Finances

Nov 13 2018 Financial Meeting

In the morning, Bobbie felt every second of her 58 years. She had a mild headache and was already little tired of staying in the impersonal hotel suite. She sighed as she looked beside her at the empty space in the bed. She was a little lonely but got ready for her day and hurried over to the bank to deposit her big check. She felt huge relief walking out of the bank. She picked up some pastries and ventured back to her empty room and prepared for her financial meeting.

Bobbie brought all her information in a big accordion folder and she pulled a power bar out of her bag and put it in the centre of the table so Trixie, Derek and Marshal could plug in. She also set up her laptop and a few pads of paper and pens when the phone buzzed, so she ran down to the lobby to greet them. Bobbie knew Marshal from college and although they hadn’t been close friends, she trusted him more than a stranger. She never had an accountant before. Derek was their lawyer for a long time and had been a good friend to Alex.

When they got to the room and introduced themselves, Bobby began, “So Marshal, Alex and I purchased a motel and although he passed away, I’m still planning to sell our family home to pay the business loan.”

Marshal poked around her folder, “You keep good records.”

Derek noted, “Alex invested quite a few assets outside his company and you inherited those free and clear.” After some deliberation it was decided that she should incorporate the motel business and when the family home was sold she would invest the profit and continue to make mortgage payments on the business.

Marshal said, “It’s human nature to pay off debts like mortgage right away but if we build on your investment portfolio and apply capital gains from your sizable investments to the business costs, combined with low mortgage rates, it would be a tax advantage that would benefit you more than paying off the debt completely. Maybe you can even loan yourself the money and pay yourself the interest.”

At the end of the meeting Trixie had moved all her money into investments as well as her own severance pay that was just sitting in her bank account. Bobbie was starting to realize how little she knew about investing or tax laws.

“So Trixie what I really want to know is how to make my personal budget.”

“Oh Sweetie, we’re beyond that now. Your plan is to live on site, with the business. Almost everything you do or buy will be for the business. I’d say you need a personal bank account along with a personal credit card. But mostly you’ll be keeping records on what you are spending on the business.”

“So right now my pension is auto deposited into my bank account and I’ll have to get Alex’s name taken off. So many things automatically go in and out of that household account, I maybe should just close it. I have a list of the power company and all that stuff that I have to cancel and I’ll get my pension sent to the new account. The interest payments from Alex’s investments used to come in quarterly. I guess that will go somewhere else now…”

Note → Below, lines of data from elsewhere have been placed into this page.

(* ===== verification/ServerClaims.v ===== *)
(** * What the server promises

    The invariant of [ServerInvariant], kept by every pass of the loop
    ([ServerRun]), read as the promises of src/crates/server/src/lib.rs: the loop
    ends no pass in a panic and keeps its tables in order and its bounds, news of
    a room reach only those who may see it, a session is opened only for a proven
    credential, and a lost connection leaves nothing behind. *)

From stdpp Require Import sorting pretty.
From S2P Require Import Prelude Primitives Text Transport Handshake Auth Media Frame Evented ControlLane Video Net History Usernames Identity.
From S2P Require Import Clock VoiceRelay Resident RoomLog RoomState RoomStore ServerState ServerCascade ServerOps ServerConns ServerAuth ServerVideo ServerLoop.
From S2P Require Import ServerInvariant ServerTeardown ServerNames ServerKept ServerConnsInv ServerSends ServerVideoInv ServerAuthInv ServerLoopInv ServerRun.

Section claims.
Context {Rx Tx St : Type} `{HashOrder} `{ChatStoreLaws St} `{PrimitiveLaws} `{StreamSocket Rx} `{StreamWriter Tx} `{Unicode} `{ClaimsCodec}.
Context (encode_server_control : ServerControl -> bytes) (encode_server_hello : ServerHello -> bytes).
Context (decode_client_hello : bytes -> option ClientHello) (decode_client_control : bytes -> option ClientControl) `{!ControlCodec decode_client_control}.
Context (hello_from_binary : bytes -> option VideoHello) (ack_to_binary : VideoAck -> bytes).
Context (encode_invite_ticket : bytes -> result bytes bytes).
Context (random : nat -> nat -> option bytes) (with_capacity : nat -> nat) (tries : Rx -> nat).
Context (Htries : forall rx : Rx, (patience rx < tries rx)%nat).
Abbreviation server := (Server Rx Tx St).
Abbreviation client := (ClientConn Rx Tx).
Abbreviation enc := encode_server_control.
Abbreviation inv := (inv enc ∅ ∅).
Abbreviation run := (run enc encode_server_hello decode_client_hello decode_client_control hello_from_binary ack_to_binary
  encode_invite_ticket random with_capacity tries).

(** The rooms a server starts with: nobody is in a call. *)
Definition quiet (rs : gmap Z RoomState) : Prop :=
  forall r room, rs !! r = Some room -> rm_id room = r /\ rm_active_streams room = ∅.

Lemma new_server_inv cfg names us rs (st : St) groups now : quiet rs -> inv (new_server cfg names us rs st groups now : server).
Proof.
  intros Hq. assert (forall r room i id, rs !! r = Some room -> rm_active_streams room !! i = Some id -> False) as Hnone.
  { intros r room i id Hr Hi. destruct (Hq r room Hr) as [_ E]. by rewrite E in Hi. }
  split; cbn.
  - split; cbn; by intros.
  - split; cbn; try by intros.
    + intros r room i id Hr Hi. by destruct (Hnone r room i id Hr Hi).
    + intros r room Hr. by destruct (Hq r room Hr).
  - by intros i v.
  - split; cbn; try by intros. intros id. rewrite map_filter_empty, map_size_empty. lia.
  - split; cbn; by intros.
  - split; cbn; by intros.
  - split; cbn; try by intros.
    + intros t. split; [by intros ?%elem_of_empty|by intros [? ?]].
    + intros t Ht. by apply elem_of_nil in Ht.
    + constructor.
  - by intros t q.
  - split; cbn; try by intros; try apply Nat.le_0_l.
  - apply map_Forall_empty.
  - split; cbn; try by constructor. done.
  - by constructor.
  - apply map_Forall_empty.
  - by rewrite fmap_empty.
  - split; cbn; try by intros.
    + intros t Ht. by apply elem_of_nil in Ht.
    + intros r room i id Hr Hi. by destruct (Hnone r room i id Hr Hi).
Qed.

Lemma started_moves cfg names us rs (st : St) groups now ps : quiet rs -> registry_wf names ->
  1 + Z.of_nat (length ps) * PASS_BUDGET < 2 ^ 32 ->
  exists (s : server) r, run ps (new_server cfg names us rs st groups now) = Some (s, r) /\ inv s /\ same_access rs (rooms s).
Proof.
  intros Hq W Hn. pose proof (new_server_inv cfg names us rs st groups now Hq) as I.
  destruct (run_moves enc encode_server_hello decode_client_hello decode_client_control hello_from_binary ack_to_binary encode_invite_ticket
    random with_capacity tries Htries ps _ I) as (s & r & E & K); [by split|split; [done|exact Hn]|].
  exists s, r. split; [exact E|]. split; [apply K|]. exact (mv_rooms _ _ _ _ _ K).
Qed.

(** ** Who learns of a room *)

(** What waits for a connection, and what a session takes part in, concern rooms
    its user may see. *)
Record discreet (rs : gmap Z RoomState) (s : server) : Prop := {
  dc_queued : forall t c q m r, clients s !! t = Some c -> pending_controls s !! t = Some q -> m ∈ q -> r ∈ scope m ->
    exists id x, cc_session_id c = Some id /\ sessions s !! id = Some x /\ ss_tcp_token x = t /\ may_see rs (ss_user_id x) r;
  dc_calls : forall r room i id, rooms s !! r = Some room -> rm_active_streams room !! i = Some id ->
    exists x, sessions s !! id = Some x /\ may_see rs (ss_user_id x) r;
  dc_uploads : forall k u id x, active_uploads s !! k = Some u -> id ∈ up_recipients u -> sessions s !! id = Some x ->
    may_see rs (ss_user_id x) (up_room_id u);
  dc_secrets : forall i v id key, streams s !! i = Some v -> st_view_secrets v !! id = Some key ->
    exists x, sessions s !! id = Some x /\ ss_voice_room x = Some (st_room_id v) /\ may_see rs (ss_user_id x) (st_room_id v);
  dc_frames : forall f t c, f ∈ video_fanouts s -> t ∈ fo_subscribers f -> clients s !! t = Some c ->
    exists v w id x, streams s !! fo_stream_id f = Some v /\ cc_kind c = VideoKind w /\ vc_session_id w = Some id /\
      sessions s !! id = Some x /\ ss_voice_room x = Some (st_room_id v) /\ may_see rs (ss_user_id x) (st_room_id v);
}.

Lemma viewer_session (s : server) i v t c : inv s -> streams s !! i = Some v -> clients s !! t = Some c -> viewer_of i c ->
  exists w id, cc_kind c = VideoKind w /\ vc_session_id w = Some id /\ is_Some (st_view_secrets v !! id).
Proof.
  intros I Hv Hc (w & Hk & Hi & Hr). pose proof (co_progress _ (inv_conns _ _ _ _ I t c Hc)) as P. unfold progress in P. rewrite Hk in P.
  destruct P as (_ & _ & _ & _ & [Hless Hnamed _]).
  assert (vc_phase w <> VideoAwaitHello) as [[id Hid] _]%Hnamed by (intros E%Hless; congruence).
  exists w, id. split_and!; [done..|].
  destruct (vo_viewer _ _ _ _ _ (inv_streams _ _ _ _ I i v Hv) t c w id Hc Hk Hi Hr Hid) as [[]%not_elem_of_empty|?]; done.
Qed.
(** * Cloud CDN signed URLs: [sign_url] of cdn/snippets.py

    A shallow embedding of [sign_url] and of the Python 3 library calls it
    makes ([str.strip], [urllib.parse.urlsplit] and [parse_qs], [datetime]
    subtraction and [timedelta.total_seconds], [base64.urlsafe_b64decode] and
    [urlsafe_b64encode], [hmac.new(..., hashlib.sha1).digest()], [str.encode],
    [str.format] and [print]), followed by the properties of the signer.

    Conventions.  A Python [str] is the list of its code points, a [bytes]
    object the list of its bytes, both as [Z].  A [float] is the binary64
    value it holds, a mantissa and an exponent; the two operations used on
    it round to nearest, ties to even, as IEEE 754 has it.  A call that can
    raise returns a [result]; [sign_url] itself runs in a process [World]
    whose standard output it writes to.  The library is modelled as CPython
    3.11 behaves; what rests on its Unicode and IP address tables (NFKC
    normalisation, [ipaddress.ip_address], [unquote]) is a parameter. *)

From Stdlib Require Import ZArith List Bool Lia String Ascii.
From Stdlib Require Import DecimalString.
Import ListNotations.
Local Open Scope Z_scope.

(** ** Python values *)

Definition str := list Z.
Definition bytes := list Z.

(** An ASCII literal of the source as a [str]. *)
Definition lit (s : string) : str :=
  map (fun a => Z.of_N (N_of_ascii a)) (list_ascii_of_string s).

(** A code point written as a character literal. *)
Definition chr (a : ascii) : Z := Z.of_N (N_of_ascii a).

(** The exceptions the modelled calls raise.  [binascii_Error] is
    [binascii.Error], a subclass of [ValueError]. *)
Inductive exn : Type :=
| ValueError (msg : string)
| binascii_Error (msg : string)
| UnicodeEncodeError (codec : string) (position : nat) (reason : string)
| TypeError (msg : string).

Inductive result (A : Type) : Type :=
| Ok (a : A)
| Raise (e : exn).
Arguments Ok {A} a.
Arguments Raise {A} e.

Definition bind {A B} (r : result A) (k : A -> result B) : result B :=
  match r with
  | Ok a => k a
  | Raise e => Raise e
  end.

Declare Scope py_scope.
Delimit Scope py_scope with py.
Notation "x <- r ;; k" := (bind r (fun x => k))
  (at level 61, r at next level, right associativity) : py_scope.
Notation "' p <- r ;; k" := (bind r (fun x => match x with p => k end))
  (at level 61, p pattern, r at next level, right associativity) : py_scope.

Definition is_ok {A} (r : result A) : bool :=
  match r with Ok _ => true | Raise _ => false end.

(** Every byte of a [bytes] object is below 256. *)
Definition is_byte (b : Z) : Prop := 0 <= b < 256.
Definition wf_bytes (b : bytes) : Prop := Forall is_byte b.

(** ** [str] methods *)

Module Str.

Fixpoint dropwhile (p : Z -> bool) (s : str) : str :=
  match s with
  | [] => []
  | c :: s' => if p c then dropwhile p s' else s
  end.

Definition lstrip_with (p : Z -> bool) (s : str) : str := dropwhile p s.
Definition rstrip_with (p : Z -> bool) (s : str) : str :=
  rev (dropwhile p (rev s)).

(** [Py_UNICODE_ISSPACE]: the code points for which [str.isspace] holds. *)
Definition isspace (c : Z) : bool :=
  ((9 <=? c) && (c <=? 13)) || ((28 <=? c) && (c <=? 32))
  || (c =? 133) || (c =? 160) || (c =? 5760)
  || ((8192 <=? c) && (c <=? 8202))
  || (c =? 8232) || (c =? 8233) || (c =? 8239) || (c =? 8287)
  || (c =? 12288).

(** [s.strip()] *)
Definition strip (s : str) : str := rstrip_with isspace (lstrip_with isspace s).

(** [c in s] *)
Definition contains (c : Z) (s : str) : bool := existsb (Z.eqb c) s.

(** The text before and after the first [c], when there is one:
    [s.find(c)], [s.partition(c)] and [s.split(c, 1)] all rest on it. *)
Fixpoint break_at (c : Z) (s : str) : option (str * str) :=
  match s with
  | [] => None
  | x :: s' =>
      if x =? c then Some ([], s')
      else match break_at c s' with
           | Some (pre, post) => Some (x :: pre, post)
           | None => None
           end
  end.

(** [s.split(c)] for a one-character separator. *)
Fixpoint split (c : Z) (s : str) : list str :=
  match s with
  | [] => [[]]
  | x :: s' =>
      if x =? c then [] :: split c s'
      else match split c s' with
           | piece :: pieces => (x :: piece) :: pieces
           | [] => [[x]]
           end
  end.

(** [s.replace(c, "")] *)
Definition remove (c : Z) (s : str) : str :=
  filter (fun x => negb (x =? c)) s.

(** [s.replace(c, d)] for single characters. *)
Definition replace (c d : Z) (s : str) : str :=
  map (fun x => if x =? c then d else x) s.

(** [s.rpartition(c)[2]]: the text after the last [c], all of [s] without one. *)
Fixpoint after_last (c : Z) (s : str) : str :=
  match s with
  | [] => []
  | x :: s' =>
      if contains c s' then after_last c s'
      else if x =? c then s' else s
  end.

Fixpoint eqb (a b : str) : bool :=
  match a, b with
  | [], [] => true
  | x :: a', y :: b' => (x =? y) && eqb a' b'
  | _, _ => false
  end.

(** [s.startswith(p)] *)
Fixpoint startswith (p s : str) : bool :=
  match p, s with
  | [], _ => true
  | x :: p', y :: s' => (x =? y) && startswith p' s'
  | _ :: _, [] => false
  end.

(** [c.isascii()], and ASCII classes. *)
Definition isascii (c : Z) : bool := (0 <=? c) && (c <=? 127).
Definition is_upper (c : Z) : bool := (65 <=? c) && (c <=? 90).
Definition is_lower (c : Z) : bool := (97 <=? c) && (c <=? 122).
Definition is_digit (c : Z) : bool := (48 <=? c) && (c <=? 57).
Definition is_ascii_alpha (c : Z) : bool := is_upper c || is_lower c.
Definition is_hex (c : Z) : bool :=
  is_digit c || ((65 <=? c) && (c <=? 70)) || ((97 <=? c) && (c <=? 102)).

(** [s.lower()] on ASCII text. *)
Definition lower (s : str) : str :=
  map (fun c => if is_upper c then c + 32 else c) s.

(** [str(n)], which is also what [format] gives an [int] with no format
    specification. *)
Definition of_int (n : Z) : str := lit (NilZero.string_of_int (Z.to_int n)).

End Str.

(** ** [urllib.parse]: [urlsplit] and [parse_qs] *)

Module Urllib.
Import Str.
Local Open Scope py_scope.

Record SplitResult : Type := {
  scheme : str;
  netloc : str;
  path : str;
  query : str;
  fragment : str
}.

(** What [ipaddress.ip_address] makes of a host name. *)
Inductive ip_kind : Type := IPv4Address | IPv6Address | NotAnAddress.

Section Library.
(** Three library functions that rest on tables outside the repository
    are parameters: [unicodedata.normalize('NFKC', s)], the class of
    [ipaddress.ip_address(h)], and [urllib.parse.unquote(s)] (UTF-8,
    errors replaced; it never raises). *)
Variable NFKC : str -> str.
Variable ip_address : str -> ip_kind.
Variable unquote : str -> str.

(** [_WHATWG_C0_CONTROL_OR_SPACE] *)
Definition c0_control_or_space (c : Z) : bool := (0 <=? c) && (c <=? 32).

(** [c in scheme_chars] *)
Definition scheme_char (c : Z) : bool :=
  is_ascii_alpha c || is_digit c
  || (c =? chr "+") || (c =? chr "-") || (c =? chr ".").

(** The scheme test of [urlsplit]: [i = url.find(':')], [i > 0], a first
    character that is an ASCII letter, and only [scheme_chars] before
    the colon.  Returns the scheme and the rest of the URL. *)
Definition split_scheme (url : str) : str * str :=
  match break_at (chr ":") url with
  | Some (c :: pre, post) =>
      if isascii c && is_ascii_alpha c && forallb scheme_char (c :: pre)
      then (lower (c :: pre), post)
      else ([], url)
  | _ => ([], url)
  end.

Definition is_delim (c : Z) : bool :=
  (c =? chr "/") || (c =? chr "?") || (c =? chr "#").

Fixpoint span_netloc (s : str) : str * str :=
  match s with
  | [] => ([], [])
  | c :: s' =>
      if is_delim c then ([], s)
      else let (n, r) := span_netloc s' in (c :: n, r)
  end.

(** [_splitnetloc(url, 2)]: [url[2:delim]] and [url[delim:]], [delim]
    the first of '/', '?', '#' from position 2 on. *)
Definition _splitnetloc (url : str) : str * str := span_netloc (skipn 2 url).

(** [re.match(r"\Av[a-fA-F0-9]+\..+\Z", hostname)] *)
Definition ipvfuture_match (hostname : str) : bool :=
  match hostname with
  | v :: rest =>
      (v =? chr "v")
      && match dropwhile is_hex rest with
         | dot :: tail =>
             (dot =? chr ".")
             && negb (Nat.eqb (List.length (dropwhile is_hex rest)) (List.length rest))
             && negb (Nat.eqb (List.length tail) 0)
             && negb (contains 10 tail)
         | [] => false
         end
  | [] => false
  end.

Definition _check_bracketed_host (hostname : str) : result unit :=
  if startswith (lit "v") hostname then
    if ipvfuture_match hostname then Ok tt
    else Raise (ValueError "IPvFuture address is invalid")
  else
    match ip_address hostname with
    | IPv6Address => Ok tt
    | IPv4Address => Raise (ValueError "An IPv4 address cannot be in brackets")
    | NotAnAddress =>
        Raise (ValueError "does not appear to be an IPv4 or IPv6 address")
    end.

Definition _check_bracketed_netloc (netloc : str) : result unit :=
  let hostname_and_port := after_last (chr "@") netloc in
  match break_at (chr "[") hostname_and_port with
  | Some (before_bracket, bracketed) =>
      match before_bracket with
      | _ :: _ => Raise (ValueError "Invalid IPv6 URL")
      | [] =>
          let (hostname, port) :=
            match break_at (chr "]") bracketed with
            | Some hp => hp
            | None => (bracketed, [])
            end in
          match port with
          | c :: _ =>
              if c =? chr ":" then _check_bracketed_host hostname
              else Raise (ValueError "Invalid IPv6 URL")
          | [] => _check_bracketed_host hostname
          end
      end
  | None =>
      let hostname :=
        match break_at (chr ":") hostname_and_port with
        | Some (h, _) => h
        | None => hostname_and_port
        end in
      _check_bracketed_host hostname
  end.

Definition _checknetloc (netloc : str) : result unit :=
  match netloc with
  | [] => Ok tt
  | _ =>
      if forallb isascii netloc then Ok tt
      else
        let n := remove (chr "?") (remove (chr "#")
                   (remove (chr ":") (remove (chr "@") netloc))) in
        let netloc2 := NFKC n in
        if Str.eqb n netloc2 then Ok tt
        else if existsb (fun c => contains c netloc2) (lit "/?#@:")
        then Raise (ValueError
               "netloc contains invalid characters under NFKC normalization")
        else Ok tt
  end.

(** [urlsplit(url)], with the default [scheme=''] and
    [allow_fragments=True]. *)
Definition urlsplit (url : str) : result SplitResult :=
  let url := lstrip_with c0_control_or_space url in
  let url := remove 10 (remove 13 (remove 9 url)) in
  let '(scheme, url) := split_scheme url in
  '(netloc, url) <-
    (if startswith (lit "//") url then
       let '(netloc, rest) := _splitnetloc url in
       let open_br := contains (chr "[") netloc in
       let close_br := contains (chr "]") netloc in
       if (open_br && negb close_br) || (close_br && negb open_br)
       then Raise (ValueError "Invalid IPv6 URL")
       else
         _ <- (if open_br && close_br then _check_bracketed_netloc netloc
               else Ok tt) ;;
         Ok (netloc, rest)
     else Ok ([], url)) ;;
  let '(url, fragment) :=
    match break_at (chr "#") url with
    | Some uf => uf
    | None => (url, [])
    end in
  let '(url, query) :=
    match break_at (chr "?") url with
    | Some uq => uq
    | None => (url, [])
    end in
  _ <- _checknetloc netloc ;;
  Ok {| scheme := scheme; netloc := netloc; path := url;
        query := query; fragment := fragment |}.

Marshal smiled, “All that interest income that you and Alex so religiously paid capital gains on will now pay for your motel renovation. So have you already started work on the motel? I need to get your business up and running, with Derek and Trixie’s help, so we can make sure you are using the right money for the right things.”

They all sat back and ate pastry and drank coffee.

Bobbie smiled and said, “Well we bought it last spring and Alex decided to surprise me with a new swimming pool and landscaping as the first thing we did.”

“Oh Barb told me about that, I never got to see it. Do you mind if I ask how you guys paid for it?”

Bobbie looked down at her hands and said “he sold a necklace.”

“What,” asked Marshal, “you sold a necklace?”

“Yes, in my safety deposit box I have jewellery from Alex’s parents and we had 3 emerald necklaces and the most ornate was my least favourite. So we sold it for about $60,000 and that about covered it.”

Marshal gasped and said, “When did you inherit the necklace? That will have capital gains implications.”

“I won’t sell any more jewellery Marshal. My mother in-law made me promise to keep it in the family so I’ve been feeling bad about it anyway. It was Alex’s decision!”, she finished defensively.

“Well hopefully it’s not too late to claim the necklace capital gains as a capital cost against building the pool for the business. Otherwise 30K is applied to your personal income and you’ll pay a lot of tax.”

“Well exactly how much tax would I pay? I can’t believe Alex would have done this if it would hurt us financially.”

Marshal sighed, “OK if the piece he sold was worth 60K, you would report that as capital gains. To calculate that tax, since I assume you have no receipt, the value defaults to 1000 so when you sold it you have 59000 profit. The capital gains is 50% of 59000 or 29,500 dollars. At your current rate of taxation, you’d pay about 15000 dollars in taxes. Maybe Alex felt that was a reasonable tax hit but usually a business would fund a build with less direct taxation.”

“We hadn’t fully realized we were a business yet, I guess. If we sold the piece for 60K we’d have 45,250 profit and maybe that’s all he needed.”

That summer on Trixie’s first visit to the pool at the motel she brought a sign that read ‘Emerald Pool’.